### What is being asked
For the string "specialize", search the entries below and copy every line where it appears.
........
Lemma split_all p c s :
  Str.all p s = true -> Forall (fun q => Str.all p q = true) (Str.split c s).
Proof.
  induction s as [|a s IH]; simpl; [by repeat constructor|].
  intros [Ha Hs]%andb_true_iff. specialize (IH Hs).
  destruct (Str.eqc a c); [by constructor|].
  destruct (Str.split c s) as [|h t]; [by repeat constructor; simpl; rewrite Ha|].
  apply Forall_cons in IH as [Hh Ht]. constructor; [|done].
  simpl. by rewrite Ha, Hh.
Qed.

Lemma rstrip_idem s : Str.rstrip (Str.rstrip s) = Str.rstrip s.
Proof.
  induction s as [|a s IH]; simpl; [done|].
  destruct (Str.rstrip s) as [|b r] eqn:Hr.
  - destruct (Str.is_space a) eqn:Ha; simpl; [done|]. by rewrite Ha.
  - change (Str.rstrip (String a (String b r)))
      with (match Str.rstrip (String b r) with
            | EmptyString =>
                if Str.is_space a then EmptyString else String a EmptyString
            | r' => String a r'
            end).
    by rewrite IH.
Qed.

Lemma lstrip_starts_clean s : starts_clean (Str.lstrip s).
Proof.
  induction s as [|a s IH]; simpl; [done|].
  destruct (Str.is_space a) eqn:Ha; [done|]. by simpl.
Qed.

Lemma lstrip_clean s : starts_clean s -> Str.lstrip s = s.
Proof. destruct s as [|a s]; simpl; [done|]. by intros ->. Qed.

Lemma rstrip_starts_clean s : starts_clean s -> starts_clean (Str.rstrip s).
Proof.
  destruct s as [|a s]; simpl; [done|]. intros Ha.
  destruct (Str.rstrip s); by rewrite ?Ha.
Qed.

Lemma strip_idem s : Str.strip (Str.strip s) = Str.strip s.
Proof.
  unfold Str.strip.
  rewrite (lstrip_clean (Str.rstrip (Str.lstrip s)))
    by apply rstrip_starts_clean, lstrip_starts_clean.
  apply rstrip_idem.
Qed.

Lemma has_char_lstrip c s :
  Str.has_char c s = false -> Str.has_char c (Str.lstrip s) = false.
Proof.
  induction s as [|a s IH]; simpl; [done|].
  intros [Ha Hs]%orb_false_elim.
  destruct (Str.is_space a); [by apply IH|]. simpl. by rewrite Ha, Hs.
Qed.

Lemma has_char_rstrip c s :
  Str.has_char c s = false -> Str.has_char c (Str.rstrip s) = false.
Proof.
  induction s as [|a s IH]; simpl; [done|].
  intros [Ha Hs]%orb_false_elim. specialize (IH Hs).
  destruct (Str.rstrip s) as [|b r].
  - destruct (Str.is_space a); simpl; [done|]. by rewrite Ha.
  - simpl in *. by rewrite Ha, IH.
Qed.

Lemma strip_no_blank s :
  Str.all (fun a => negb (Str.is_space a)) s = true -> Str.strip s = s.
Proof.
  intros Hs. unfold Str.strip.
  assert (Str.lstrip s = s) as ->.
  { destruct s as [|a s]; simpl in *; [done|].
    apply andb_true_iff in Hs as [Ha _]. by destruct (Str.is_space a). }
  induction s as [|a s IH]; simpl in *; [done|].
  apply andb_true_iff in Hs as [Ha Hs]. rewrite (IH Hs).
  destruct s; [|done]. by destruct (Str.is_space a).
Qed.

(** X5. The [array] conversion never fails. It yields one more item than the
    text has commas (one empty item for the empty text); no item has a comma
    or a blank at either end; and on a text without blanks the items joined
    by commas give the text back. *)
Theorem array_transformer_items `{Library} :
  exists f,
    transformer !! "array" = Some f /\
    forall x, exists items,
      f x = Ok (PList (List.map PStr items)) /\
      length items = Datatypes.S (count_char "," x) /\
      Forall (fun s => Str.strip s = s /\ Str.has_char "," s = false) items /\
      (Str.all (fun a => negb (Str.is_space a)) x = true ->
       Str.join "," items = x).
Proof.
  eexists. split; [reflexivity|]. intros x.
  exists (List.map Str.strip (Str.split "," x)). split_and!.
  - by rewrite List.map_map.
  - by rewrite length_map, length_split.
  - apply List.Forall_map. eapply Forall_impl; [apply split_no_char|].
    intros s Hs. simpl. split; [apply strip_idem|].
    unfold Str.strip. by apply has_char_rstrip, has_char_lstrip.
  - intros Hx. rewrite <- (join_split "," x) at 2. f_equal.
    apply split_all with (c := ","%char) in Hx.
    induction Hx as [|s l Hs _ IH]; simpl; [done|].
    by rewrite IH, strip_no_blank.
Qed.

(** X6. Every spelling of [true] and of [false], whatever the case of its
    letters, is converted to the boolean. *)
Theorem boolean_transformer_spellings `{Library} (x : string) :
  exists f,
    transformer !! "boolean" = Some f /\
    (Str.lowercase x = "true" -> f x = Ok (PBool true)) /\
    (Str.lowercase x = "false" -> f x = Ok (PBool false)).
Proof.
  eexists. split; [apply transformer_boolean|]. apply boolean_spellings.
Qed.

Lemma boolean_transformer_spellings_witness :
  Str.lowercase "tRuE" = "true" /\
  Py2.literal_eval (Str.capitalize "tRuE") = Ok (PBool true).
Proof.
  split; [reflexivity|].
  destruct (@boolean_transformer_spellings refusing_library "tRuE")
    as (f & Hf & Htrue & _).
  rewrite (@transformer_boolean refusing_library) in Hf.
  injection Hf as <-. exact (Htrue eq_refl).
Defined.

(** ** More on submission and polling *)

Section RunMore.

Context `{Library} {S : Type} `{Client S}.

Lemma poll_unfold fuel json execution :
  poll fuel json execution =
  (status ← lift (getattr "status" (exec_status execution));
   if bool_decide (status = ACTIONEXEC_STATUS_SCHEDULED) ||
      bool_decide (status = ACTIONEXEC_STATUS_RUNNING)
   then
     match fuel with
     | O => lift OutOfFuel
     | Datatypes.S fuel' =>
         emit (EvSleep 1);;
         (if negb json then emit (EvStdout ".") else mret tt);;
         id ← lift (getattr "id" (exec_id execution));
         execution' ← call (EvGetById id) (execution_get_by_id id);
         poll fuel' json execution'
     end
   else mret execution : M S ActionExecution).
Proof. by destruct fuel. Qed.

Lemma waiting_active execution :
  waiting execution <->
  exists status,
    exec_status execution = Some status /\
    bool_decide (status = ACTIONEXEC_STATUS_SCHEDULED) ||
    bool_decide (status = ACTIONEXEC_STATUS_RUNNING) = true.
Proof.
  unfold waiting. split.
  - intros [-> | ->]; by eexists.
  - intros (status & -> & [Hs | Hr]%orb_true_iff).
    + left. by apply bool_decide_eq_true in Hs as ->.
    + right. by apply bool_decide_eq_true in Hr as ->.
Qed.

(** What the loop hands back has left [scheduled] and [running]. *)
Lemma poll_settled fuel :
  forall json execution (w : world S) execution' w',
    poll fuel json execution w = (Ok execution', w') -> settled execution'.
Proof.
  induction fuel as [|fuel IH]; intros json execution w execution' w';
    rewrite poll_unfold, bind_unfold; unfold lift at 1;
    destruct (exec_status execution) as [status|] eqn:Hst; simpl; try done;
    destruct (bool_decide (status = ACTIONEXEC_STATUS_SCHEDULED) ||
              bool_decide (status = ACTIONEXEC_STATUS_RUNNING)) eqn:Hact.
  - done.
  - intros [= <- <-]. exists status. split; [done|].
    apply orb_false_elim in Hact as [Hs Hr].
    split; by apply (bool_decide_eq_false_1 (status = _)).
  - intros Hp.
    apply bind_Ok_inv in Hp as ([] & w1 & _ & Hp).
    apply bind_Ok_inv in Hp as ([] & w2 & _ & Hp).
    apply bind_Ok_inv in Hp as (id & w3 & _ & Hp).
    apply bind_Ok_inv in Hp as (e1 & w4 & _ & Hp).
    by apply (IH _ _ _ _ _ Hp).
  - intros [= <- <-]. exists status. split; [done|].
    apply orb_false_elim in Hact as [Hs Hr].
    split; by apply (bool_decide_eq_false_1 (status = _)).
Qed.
........
### Exercise response
  intros [Ha Hs]%andb_true_iff. specialize (IH Hs).
  intros [Ha Hs]%orb_false_elim. specialize (IH Hs).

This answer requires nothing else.